Connexity Inc.
- Company type: Private
- Industry: Internet Services : Comparison Shopping
- Founded: November 1996; 29 years ago, in Los Angeles, California
- Founder: Farhad Mohit Henri Asseily
- Headquarters: Los Angeles, California, U.S.
- Key people: Bill Glass (CEO)
- Parent: Taboola
- Divisions: www.shopzilla.com
- Website: connexity.com

= Connexity Inc. =

Privately held operator of shopping web sites

Connexity Inc. is a privately held Los Angeles operator of shopping web sites, including Shopzilla.com.
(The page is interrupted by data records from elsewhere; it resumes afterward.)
(* ===== verification/Codec.v ===== *)
(** * Canonical byte codec

    Models [include/blackhole/core/canonical.hpp] and [src/core/canonical.cpp]: the
    bounded [Writer] with its latched failure flag, the sticky-failure [Reader], and the
    primitive encoders and decoders. A decoder is a computation in the monad
    [Decoder]: it moves the reader and yields a value or the refusing [Outcome].

    The second half is the algebra the message files use: what it means for an encoder
    to emit a byte image ([Emits]), for a decoder to read it back ([Reads]), to accept
    only canonical images ([Canonical]) and to be total and sticky ([Sticky]), closed
    under sequencing; and the interface [CodecLaws] the overloaded [encode] / [decode]
    pairs of the program promise to one another. *)
From S2P Require Import Prelude Core Checked.
Local Open Scope Z_scope.

(** ** Writer *)

(** include/blackhole/core/canonical.hpp:31-71 Writer *)
Record Writer := MkWriter { buf_ : list byte; max_ : Z; ok_ : bool }.

Definition new_Writer (max_bytes : Z) : Writer := MkWriter [] max_bytes true.
Definition writer_fail (w : Writer) : Writer := MkWriter (buf_ w) (max_ w) false.

Definition kDefaultMaxDocumentBytes : Z := 2 ^ 20.

(** src/core/canonical.cpp:5-12 Writer::put_byte *)
Definition put_byte (b : byte) (w : Writer) : Writer :=
  if negb (ok_ w) then w
  else if max_ w <=? zlen (buf_ w) then writer_fail w
  else MkWriter (buf_ w ++ [b]) (max_ w) (ok_ w).

(** src/core/canonical.cpp:14-22 Writer::put *)
Definition put (b : list byte) (w : Writer) : Writer :=
  if negb (ok_ w) then w
  else
    match checked_add size_t (zlen (buf_ w)) (zlen b) with
    | None => writer_fail w
    | Some total =>
        if max_ w <? total then writer_fail w
        else MkWriter (buf_ w ++ b) (max_ w) (ok_ w)
    end.

(** Byte [i] of an integer, [(v >> (8 * i)) & 0xFF]. *)
Definition byte_at (v : Z) (i : Z) : byte := byte_of_Z (Z.land (Z.shiftr v (8 * i)) 0xFF).

(** src/core/canonical.cpp:24 Writer::u8 *)
Definition w_u8 (v : Z) : Writer -> Writer := put_byte (byte_of_Z v).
Originally started as comparison shopping website Bizrate.com, the company changed its name to Shopzilla in 2004, and changed again to Connexity in 2014.

Connexity operates websites serving consumers and retailers in the U.S., UK, French and German markets. The company is headquartered in West Los Angeles, CA.

== History ==
Originally founded as Bizrate.com, the company changed its name to Shopzilla in 2004.

In June 2005, Shopzilla was acquired by The E. W. Scripps Company for $525 million and was part of its interactive media division.

In June 2011, Scripps sold Shopzilla to strategic private equity Symphony Technology Group for $165M. In September 2014, Shopzilla rebranded as Connexity. In December, Connexity bought fellow price comparison shopping company Become.com.

In June 2015, it announced it had purchased PriceGrabber, Inc. for an undisclosed amount. In 2016, Connexity sold its division, Bizrate Insights, to Time Inc. In September 2021, Connexity was acquired by Taboola.